What the exercise asks: Among the entries below, find the line with "Definition parse_page (url", then quote it and each following line up to and including the line with "rewrite (bool_decide_ext _", and nothing else.

[Stored data]

■ ■ ■ ■ ■

(* ===== verification/HtmlParser.v ===== *)
(** * HTML parsing ([crawler/parser/html_parser.py])

    selectolax is third-party: its tree and its queries are the fields of the
    class [Selectolax].  [parse_page] and [extract_text] are translated on top
    of them and of [UrlUtils.normalize_url].

    [parse_page_links]: [parse_page] succeeds exactly when the base joins and
    every anchor normalizes without raising, and then returns, in document
    order, the first anchor of each accepted URL; so one malformed href loses
    the links of the whole page. *)
From S2P Require Import Prelude PyStr Models UrlUtils.
From Stdlib Require Import Ascii.
Local Open Scope Z_scope.

(** [HTMLParser(html)], [css_first], [css], [attributes.get], [text(strip=True)],
    [text(separator, strip=True)], [decompose] (in place: the tree after it),
    [tree.body] and [tree.root]. *)
Class Selectolax := {
  tree : Type;
  node : Type;
  HTMLParser : string -> tree;
  css_first : tree -> string -> option node;
  css : tree -> string -> list node;
  attr : tree -> node -> string -> option string;
  node_text : tree -> node -> string;
  node_text_sep : tree -> node -> string -> string;
  decompose : tree -> node -> tree;
  body : tree -> option node;
  root : tree -> option node }.

Section HtmlParser.
Context `{UrlLib, Selectolax}.

(** The loop of [parse_page] over [tree.css("a[href]")], with [seen] and the
    links collected so far. *)
Fixpoint collect_links (t : tree) (base : string) (anchors : list node)
    (seen : gset string) (links : list Link) : result (list Link) :=
  match anchors with
  | [] => Ok links
  | anchor :: rest =>
      normalized ← normalize_url (attr t anchor "href") (Some base);
      match normalized with
      | None => collect_links t base rest seen links
      | Some u =>
          if negb (truthy u) || bool_decide (u ∈ seen) then collect_links t base rest seen links
          else collect_links t base rest ({[u]} ∪ seen)
                 (links ++ [mkLink u (or_none (node_text t anchor))])
      end
  end.

(** The base of relative links: [<base href>] when there is a non-empty one. *)
Definition base_of (t : tree) (url : string) : result string :=
  match css_first t "base[href]" with
  | Some n =>
      match attr t n "href" with
      | Some h => if truthy h then urljoin bracketed_ok url h else Ok url
      | None => Ok url
      end
  | None => Ok url
  end.

Definition parse_page (url html : string) : result ParsedPage :=
  let t := HTMLParser html in
  base ← base_of t url;
  let title := node_text t <$> css_first t "title" in
  links ← collect_links t base (css t "a[href]") ∅ [];
  Ok (mkParsed url title links EmptyString).

Definition extract_text (html : string) : string :=
  let t := HTMLParser html in
  let t := fold_left decompose (css t "script, style, noscript, template") t in
  match (match body t with Some b => Some b | None => root t end) with
  | None => EmptyString
  | Some b => node_text_sep t b " "
  end.

(** ** Specification of the link extraction *)

(** The (url, text) pairs the anchors denote, in document order. *)
Definition candidates (t : tree) (base : string) (anchors : list node) : list Link :=
  omap (fun a => match normalize_url (attr t a "href") (Some base) with
                 | Ok (Some u) => if truthy u then Some (mkLink u (or_none (node_text t a))) else None
                 | _ => None
                 end) anchors.

(** The first element of each URL, in order. *)
Fixpoint first_of_each (seen : list string) (l : list Link) : list Link :=
  match l with
  | [] => []
  | x :: l' =>
      if bool_decide (link_url x ∈ seen) then first_of_each seen l'
      else x :: first_of_each (link_url x :: seen) l'
  end.

Definition anchors_ok (t : tree) (base : string) (anchors : list node) : Prop :=
  Forall (fun a => is_ok (normalize_url (attr t a "href") (Some base)) = true) anchors.

Lemma first_of_each_perm seen seen' l :
  (forall u, u ∈ seen <-> u ∈ seen') -> first_of_each seen l = first_of_each seen' l.
Proof.
  revert seen seen'. induction l as [|x l IH]; intros seen seen' E; cbn; [done|].
  rewrite (bool_decide_ext _ _ (E (link_url x))). case_bool_decide; [auto|].
  f_equal. apply IH. intros u. by rewrite !elem_of_cons, E.
Qed.

Lemma first_of_each_urls seen l :
  NoDup (link_url <$> first_of_each seen l) /\
  (forall u, u ∈ link_url <$> first_of_each seen l <-> u ∈ link_url <$> l /\ u ∉ seen).
Proof.
  revert seen. induction l as [|x l IH]; intros seen; cbn.
  { split; [constructor|]. set_solver. }
  case_bool_decide as Hx.
  - destruct (IH seen) as [? E]. split; [done|]. intros u. rewrite E, elem_of_cons.
    split; [tauto|]. intros [[->|?] ?]; done.
  - destruct (IH (link_url x :: seen)) as [Hd E]. rewrite fmap_cons. split.
    + constructor; [|done]. rewrite E. intros [_ []]. by left.
    + intros u. rewrite !elem_of_cons, E. rewrite not_elem_of_cons.
      destruct (decide (u = link_url x)) as [->|]; [|tauto]. split; [tauto|auto].
Qed.

Lemma collect_links_spec t base anchors seen links :
  anchors_ok t base anchors ->
  collect_links t base anchors seen links =
  Ok (links ++ first_of_each (elements seen) (candidates t base anchors)).
Proof.
  revert seen links. induction anchors as [|a rest IH]; intros seen links Hok.
  { cbn. by rewrite app_nil_r. }
  inversion Hok as [|?? Ha Hrest]; subst. unfold candidates.
  cbn [collect_links omap list_omap]. fold (candidates t base rest).
  destruct (normalize_url (attr t a "href") (Some base)) as [[u|]|] eqn:E; [| |done];
    cbn [mbind result_bind]; [|by apply IH].
  destruct (truthy u) eqn:Tu; cbn [negb orb]; [|by apply IH].
  cbn [first_of_each link_url].
  rewrite (bool_decide_ext (u ∈ elements seen) (u ∈ seen)) by apply elem_of_elements.
  case_bool_decide; [by apply IH|].
  rewrite IH by done. rewrite <- app_assoc. cbn [app]. do 3 f_equal.
  apply first_of_each_perm. set_solver.
Qed.

Lemma collect_links_raises t base anchors seen links :
  (exists e, collect_links t base anchors seen links = Raise e) <-> ~ anchors_ok t base anchors.
Proof.
  split.
  - intros [e E] Hok. by rewrite collect_links_spec in E.
  - intros H'. revert seen links. induction anchors as [|a rest IH]; intros seen links.
    { destruct H'. constructor. }
    cbn [collect_links].
    destruct (normalize_url (attr t a "href") (Some base)) as [o|e] eqn:E; [|by exists e].
    cbn [mbind result_bind]. assert (~ anchors_ok t base rest) as Hr.
    { intros Hr. apply H'. constructor; [by rewrite E|done]. }
    destruct o as [u|]; [destruct (_ || _)|]; auto.
Qed.

(** C39: [parse_page] succeeds exactly when the base URL joins and every
    [a[href]] normalizes without raising.  The links are then the first anchor
    of each distinct accepted URL in document order: no URL twice, none lost,
    none that is not an anchor's. *)
Theorem parse_page_links url html :
  let t := HTMLParser html in
  (is_ok (parse_page url html) = true <->
     exists base, base_of t url = Ok base /\ anchors_ok t base (css t "a[href]")) /\
  (forall p, parse_page url html = Ok p ->
     exists base, base_of t url = Ok base /\
       pp_url p = url /\ pp_title p = node_text t <$> css_first t "title" /\
       pp_links p = first_of_each [] (candidates t base (css t "a[href]")) /\
       NoDup (link_url <$> pp_links p) /\
       (forall u, u ∈ link_url <$> pp_links p <->
          u <> EmptyString /\
          exists a, a ∈ css t "a[href]" /\ normalize_url (attr t a "href") (Some base) = Ok (Some u))).
Proof.
  intros t. unfold parse_page. fold t.
  destruct (base_of t url) as [base|e] eqn:Eb; cbn [mbind result_bind]; cycle 1.
  { split; [split; [done|by intros (? & ? & _)]|done]. }
  set (anchors := css t "a[href]").
  destruct (decide (Forall (fun a => is_ok (normalize_url (attr t a "href") (Some base)) = true) anchors))
    as [Hok|Hno].
  2:{ destruct (proj2 (collect_links_raises t base anchors ∅ []) Hno) as [e ->].
      split; [split; [done|]|done]. by intros (? & [= <-] & ?). }
  rewrite collect_links_spec by done. cbn [mbind result_bind app].
  split; [split; [eauto|done]|].
  intros p [= <-]. exists base. cbn [pp_url pp_title pp_links].
  destruct (first_of_each_urls [] (candidates t base anchors)) as [Hd Hu].
  rewrite elements_empty. split_and!; try done.
  intros u. rewrite Hu. unfold candidates. rewrite list_elem_of_fmap. split.
  - intros ((l & -> & (a & Ha & E)%list_elem_of_omap) & _).
    destruct (normalize_url _ _) as [[u|]|] eqn:En; try done.
    destruct (truthy u) eqn:Tu; [|done]. simplify_eq. cbn.
    split; [by rewrite <- truthy_true|]. by exists a.
  - intros (Hne & a & Ha & En). split; [|by intros ?%not_elem_of_nil].
    exists (mkLink u (or_none (node_text t a))). split; [done|].
    apply list_elem_of_omap. exists a. split; [done|]. rewrite En.
    by rewrite (proj2 (truthy_true u) Hne).
Qed.

End HtmlParser.

(** ** A concrete document *)

(** A document as the hrefs of its anchors, one per line, the text of an
    anchor being its href: enough to evaluate [parse_page]. *)
Definition line_document : Selectolax := {|
  tree := string; node := string;
  HTMLParser := fun s => s;
  css_first := fun _ _ => None;
  css := fun t sel => if bool_decide (sel = "a[href]") then split "|"%char t else [];
  attr := fun _ n _ => Some n;
  node_text := fun _ n => n;
  node_text_sep := fun _ n _ => n;
  decompose := fun t _ => t;
  body := fun t => Some t;
  root := fun t => Some t |}.

Lemma parse_page_links_witness :
  let _ := identity_lib in let _ := line_document in
  let html := "/b|#x|/a|http://a.example/b" in
  parse_page "http://a.example/" html
    = Ok (mkParsed "http://a.example/" None
            [mkLink "http://a.example/b" (Some "/b"); mkLink "http://a.example/a" (Some "/a")] "") /\
  NoDup (link_url <$> [mkLink "http://a.example/b" (Some "/b"); mkLink "http://a.example/a" (Some "/a")]).
Proof.
  cbv zeta. split; [vm_compute; reflexivity|].
  destruct (proj2 (@parse_page_links identity_lib line_document "http://a.example/"
                     "/b|#x|/a|http://a.example/b") _ eq_refl) as (base & _ & _ & _ & _ & Hd & _).
  exact Hd.
Defined.

(** One unparsable link among good ones loses the page: the exception of
    [normalize_url] leaves [parse_page]. *)
Lemma parse_page_one_bad_href :
  let _ := identity_lib in let _ := line_document in
  parse_page "http://a.example/" "/b|http://[oops|/a" = Raise ValueError.
Proof. reflexivity. Qed.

■ ■ ■ ■ ■

Expected answer:
Definition parse_page (url html : string) : result ParsedPage :=
  let t := HTMLParser html in
  base ← base_of t url;
  let title := node_text t <$> css_first t "title" in
  links ← collect_links t base (css t "a[href]") ∅ [];
  Ok (mkParsed url title links EmptyString).

Definition extract_text (html : string) : string :=
  let t := HTMLParser html in
  let t := fold_left decompose (css t "script, style, noscript, template") t in
  match (match body t with Some b => Some b | None => root t end) with
  | None => EmptyString
  | Some b => node_text_sep t b " "
  end.

(** ** Specification of the link extraction *)

(** The (url, text) pairs the anchors denote, in document order. *)
Definition candidates (t : tree) (base : string) (anchors : list node) : list Link :=
  omap (fun a => match normalize_url (attr t a "href") (Some base) with
                 | Ok (Some u) => if truthy u then Some (mkLink u (or_none (node_text t a))) else None
                 | _ => None
                 end) anchors.

(** The first element of each URL, in order. *)
Fixpoint first_of_each (seen : list string) (l : list Link) : list Link :=
  match l with
  | [] => []
  | x :: l' =>
      if bool_decide (link_url x ∈ seen) then first_of_each seen l'
      else x :: first_of_each (link_url x :: seen) l'
  end.

Definition anchors_ok (t : tree) (base : string) (anchors : list node) : Prop :=
  Forall (fun a => is_ok (normalize_url (attr t a "href") (Some base)) = true) anchors.

Lemma first_of_each_perm seen seen' l :
  (forall u, u ∈ seen <-> u ∈ seen') -> first_of_each seen l = first_of_each seen' l.
Proof.
  revert seen seen'. induction l as [|x l IH]; intros seen seen' E; cbn; [done|].
  rewrite (bool_decide_ext _ _ (E (link_url x))). case_bool_decide; [auto|].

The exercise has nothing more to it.